Super-resolution approach tailored for wafer transmission electron microscopy images
摘要
High-resolution wafer transmission electron microscopy (TEM) images are essential for nano-level analysis in semiconductor manufacturing. Although super-resolution offers significant potential for obtaining high-resolution images, training super-resolution models for wafer TEM images remains challenging because of wafer TEM-specific noise, the lack of paired low- and high-resolution images, and the need for clear edge preservation. These challenges have constrained research on wafer TEM image super-resolution. To address these limitations, this study introduces a unified three-stage super-resolution framework specifically designed for wafer TEM images, consisting of practical degradation, image enhancement, and super-resolution modeling. Using this framework, we conduct a comprehensive evaluation of previously proposed modules at each stage and identify the best-performing combination tailored for wafer TEM image super-resolution.

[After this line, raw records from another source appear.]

(** *** The sample list *)

Lemma plist_well_typed : Forall well_typed plist.
Proof.
  unfold plist.
  repeat (constructor; [eexists _, _, _; split; reflexivity |]).
  constructor.
Qed.

Lemma plist_keys_distinct :
  NoDup (List.map (fun r => cell r 0) (List.map stored plist)).
Proof. apply (bool_decide_unpack _). vm_compute. exact I. Qed.

Lemma plist_ids_distinct : NoDup (product_ids plist).
Proof. apply (bool_decide_unpack _). vm_compute. exact I. Qed.

(** *** The two queries *)

Lemma keep_connection con :
  Connection (con_path con) (con_db con) (con_in_tx con) = con.
Proof. now destruct con. Qed.

Lemma col_index_productID : col_index products_columns "productID" = Some 0%nat.
Proof. reflexivity. Qed.

Lemma col_index_description :
  col_index products_columns "description" = Some 1%nat.
Proof. reflexivity. Qed.

Lemma query1_products con toSearch rows w :
  con_db con !! fold_case DBTABLE = Some (Table products_columns rows) ->
  query1 con toSearch w =
    (Ok (con,
         List.map (List.map of_sql)
           (List.filter
              (fun r => sql_like (cell r 1)
                                 (SText ("%" +:+ toSearch +:+ "%")))
              rows)), w).
Proof.
  intros Ht. unfold query1, like_sql, execute.
  run_with ltac:(unfold compile, prepare, find_table; rewrite Ht;
                 reflexivity).
  unfold begin_if_dml, is_dml, run_stmt.
  run_with ltac:(reflexivity).
  unfold step, find_table. rewrite Ht.
  cbn [tbl_cols]. rewrite col_index_description.
  unfold select_rows, is_ddl, bind, ret. cbn [andb tbl_rows].
  rewrite keep_connection. reflexivity.
Qed.

Lemma query2_products con key rows w :
  con_db con !! fold_case DBTABLE = Some (Table products_columns rows) ->
  query2 con key w =
    (Ok (con,
         List.map (List.map of_sql)
           (List.filter (fun r => sql_eq AffText (cell r 0) (SText key))
                        rows)), w).
Proof.
  intros Ht. unfold query2, exact_sql, execute.
  run_with ltac:(unfold compile, prepare, find_table; rewrite Ht;
                 reflexivity).
  unfold begin_if_dml, is_dml, run_stmt.
  run_with ltac:(reflexivity).
  unfold step, find_table. rewrite Ht.
  cbn [tbl_cols]. rewrite col_index_productID.
  unfold select_rows, is_ddl, bind, ret. cbn [andb tbl_rows].
  rewrite keep_connection. reflexivity.
Qed.

(** Printing one fetched record of a well-typed row. *)
Lemma print_rec_well_typed id d q w :
  print_rec [PyStr id; PyStr d; PyInt q] w =
    (Ok tt,
     add_lines w [ "Product ID: " +:+ id; "Description: " +:+ d;
                   "Quantity: " +:+ pretty q ]).
Proof.
  unfold print_rec.
  do 6 run_prim. unfold print.
  unfold add_out, add_lines. cbn [g_plist w_fs w_out w_env fmt_s].
  rewrite <- !app_assoc. reflexivity.
Qed.

Lemma sign_rows_of_plist :
  List.filter (fun r => sql_like (cell r 1) (SText ("%" +:+ "sign" +:+ "%")))
              (List.map stored plist)
  = [ [SText "82578"; SText "Kitchen metal sign"; SInt 2] ].
Proof. vm_compute. reflexivity. Qed.

Lemma rows_22776_of_plist :
  List.filter (fun r => sql_eq AffText (cell r 0) (SText "22776"))
              (List.map stored plist)
  = [ [SText "22776"; SText "Swallows greeting card"; SInt 4] ].
Proof. vm_compute. reflexivity. Qed.

(** The query runner on the table the loader leaves. *)
Lemma run_query_loaded w :
  products_of w = Some loaded_table ->
  run_query w =
    (Ok tt,
     set_fs (add_lines w query_lines) (<[DBFILE := db_of w]> (w_fs w))).
Proof.
  intros Ht. unfold run_query.
  run_prim.
  run_with ltac:(apply query1_products with (rows := List.map stored plist);
                 exact Ht).
  cbn [fst snd]. rewrite sign_rows_of_plist.
  run_prim.
  cbn [List.map of_sql for_each].
  run_with ltac:(eapply bind_ok_eq;
                 [apply print_rec_well_typed | reflexivity]).
  run_with ltac:(apply query2_products with (rows := List.map stored plist);
                 exact Ht).
  cbn [fst snd]. rewrite rows_22776_of_plist.
  run_prim.
  cbn [List.map of_sql for_each].
  run_with ltac:(eapply bind_ok_eq;
                 [apply print_rec_well_typed | reflexivity]).
  unfold close, ret, add_out, add_lines, set_fs, query_lines.
  cbn [g_plist w_fs w_out w_env].
  rewrite <- !app_assoc. reflexivity.
Qed.

(** *** The whole run *)

Lemma products_of_loaded w t :
  products_of (set_fs w (<[DBFILE := <[fold_case DBTABLE := t]> (db_of w)]>
                           (w_fs w))) = Some t.
Proof.
  unfold products_of, db_of, read_db, set_fs. cbn [w_fs].
  rewrite lookup_insert_eq. cbn [default]. apply lookup_insert_eq.
Qed.

Lemma db_of_set_fs w db :
  db_of (set_fs w (<[DBFILE := db]> (w_fs w))) = db.
Proof.
  unfold db_of, read_db, set_fs. cbn [w_fs].
  now rewrite lookup_insert_eq.
Qed.

(** The loader on the sample list, table present. *)
Lemma load_db_sample w t0 :
  g_plist w = plist ->
  products_of w = Some t0 ->
  load_db w =
    (Ok tt,
     set_fs (add_out w "Loading the database with 5 items.")
       (<[DBFILE := <[fold_case DBTABLE := loaded_table]> (db_of w)]>
          (w_fs w))).
Proof.
  intros Hpl Ht.
  rewrite (load_db_present w t0 Ht).
  - rewrite Hpl. reflexivity.
  - rewrite Hpl. apply plist_well_typed.
  - rewrite Hpl. apply plist_keys_distinct.
Qed.

Lemma main_present w t0 :
  g_plist w = plist ->
  products_of w = Some t0 ->
  main w =
    (Ok tt,
     set_fs (add_lines w main_lines)
       (<[DBFILE := <[fold_case DBTABLE := loaded_table]> (db_of w)]>
          (w_fs w))).
Proof.
  intros Hpl Ht. unfold main.
  run_prim.
  run_with ltac:(apply load_db_sample with (t0 := t0);
                 [exact Hpl | exact Ht]).
  run_prim. run_prim.
  rewrite run_query_loaded.
  - unfold set_fs, add_out, add_lines, db_of, read_db, main_lines, query_lines.
    cbn [g_plist w_fs w_out w_env].
    rewrite lookup_insert_eq. cbn [default].
    rewrite !insert_insert_eq, <- !app_assoc. reflexivity.
  - apply (products_of_loaded
             (add_out (add_out (add_out (add_out w _) _) _) _)).
Qed.

Lemma main_missing w :
  products_of w = None ->
  main w =
    (Raise no_such_table,
     set_fs (add_lines w [ "Loading the database...";
                           loading_line (g_plist w) ])
       (<[DBFILE := db_of w]> (w_fs w))).
Proof.
  intros Ht. unfold main.
  run_prim.
  stop_with ltac:(apply load_db_missing; exact Ht).
  unfold set_fs, add_out, add_lines. cbn [g_plist w_fs w_out w_env].
  rewrite <- !app_assoc. reflexivity.
Qed.

(** *** Readers on a table with the loader's columns *)

Lemma lookup_product_products w key rows :
  products_of w = Some (Table products_columns rows) ->
  lookup_product key w =
    (Ok (List.map (List.map of_sql)
           (List.filter (fun r => sql_eq AffText (cell r 0) (SText key))
                        rows)),
     set_fs w (<[DBFILE := db_of w]> (w_fs w))).
Proof.
  intros Ht. unfold lookup_product.
  run_prim.
  run_with ltac:(apply query2_products with (rows := rows); exact Ht).
  reflexivity.
Qed.

Lemma search_description_products w toSearch rows :
  products_of w = Some (Table products_columns rows) ->
  search_description toSearch w =
    (Ok (List.map (List.map of_sql)
           (List.filter
              (fun r => sql_like (cell r 1)
                                 (SText ("%" +:+ toSearch +:+ "%")))
              rows)),
     set_fs w (<[DBFILE := db_of w]> (w_fs w))).
Proof.
  intros Ht. unfold search_description.
  run_prim.
  run_with ltac:(apply query1_products with (rows := rows); exact Ht).
  reflexivity.
Qed.

(** A successful load found the table and left the sample table. *)
Lemma load_db_ok_inv w w' :
  g_plist w = plist ->
  load_db w = (Ok tt, w') ->
  is_Some (products_of w) /\
  w' = set_fs (add_out w "Loading the database with 5 items.")
         (<[DBFILE := <[fold_case DBTABLE := loaded_table]> (db_of w)]>
            (w_fs w)).
Proof.
  intros Hpl Hrun.
  destruct (products_of w) as [t0 |] eqn:Ht.
  - rewrite (load_db_sample w t0 Hpl Ht) in Hrun.
    split; [eauto | congruence].
  - rewrite (load_db_missing w Ht) in Hrun. discriminate.
Qed.

Lemma loaded_world_products w w' :
  g_plist w = plist ->
  load_db w = (Ok tt, w') ->
  g_plist w' = plist /\ products_of w' = Some loaded_table.
Proof.
  intros Hpl Hrun.
  destruct (load_db_ok_inv w w' Hpl Hrun) as [_ ->].
  split; [exact Hpl |].
  apply (products_of_loaded (add_out w _)).
Qed.

Lemma sql_eq_text v key :
  sql_eq AffText v (SText key) = true <-> v = SText key.
Proof.
  unfold sql_eq, apply_affinity. destruct v as [| z | s].
  - split; discriminate.
  - split; discriminate.
  - rewrite String.eqb_eq. split; congruence.
Qed.

(** An exact match on a column that holds each value once selects one
    row at most. *)
Lemma exact_match_at_most_one rows key :
  NoDup (keys_at 0 rows) ->
  (length (List.filter (fun r => sql_eq AffText (cell r 0) (SText key)) rows)
   <= 1)%nat.
Proof.
  induction rows as [| r rows IH]; intros Hnd; [simpl; lia |].
  unfold keys_at in Hnd. cbn [List.map List.filter] in *.
  destruct (sql_eq AffText (cell r 0) (SText key)) eqn:Hr.
  - apply sql_eq_text in Hr. rewrite Hr in Hnd.
    cbn [bool_decide decide_rel negb] in Hnd.
    rewrite bool_decide_eq_false_2 in Hnd by discriminate.
    cbn [negb] in Hnd. apply NoDup_cons in Hnd as [Hnotin _].
    assert (List.filter
              (fun r0 => sql_eq AffText (cell r0 0) (SText key)) rows = [])
      as ->; [| simpl; lia].
    destruct (List.filter _ rows) as [| r1 rest] eqn:Hf; [reflexivity |].
    exfalso. apply Hnotin.
    assert (In r1 (List.filter
              (fun r0 => sql_eq AffText (cell r0 0) (SText key)) rows))
      as Hin by (rewrite Hf; now left).
    apply List.filter_In in Hin as [Hin Hm]. apply sql_eq_text in Hm.
    apply list_elem_of_In, List.filter_In. split.
    + apply in_map_iff. eauto.
    + rewrite bool_decide_eq_false_2 by discriminate. reflexivity.
  - apply IH. unfold keys_at.
    destruct (negb (bool_decide (cell r 0 = SNull))); [| exact Hnd].
    now apply NoDup_cons in Hnd as [_ Hnd].
Qed.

The newly discovered combination from our analysis has not been explored before and outperforms existing approaches by effectively removing wafer TEM-specific noise and restoring visually clear edges. Furthermore, we provide a detailed module-wise analysis to evaluate the contribution of each stage to the overall performance of super-resolution modeling. Our findings highlight the significance in addressing wafer TEM-specific challenges and provide a strong foundation for advancing super-resolution modeling of wafer TEM images.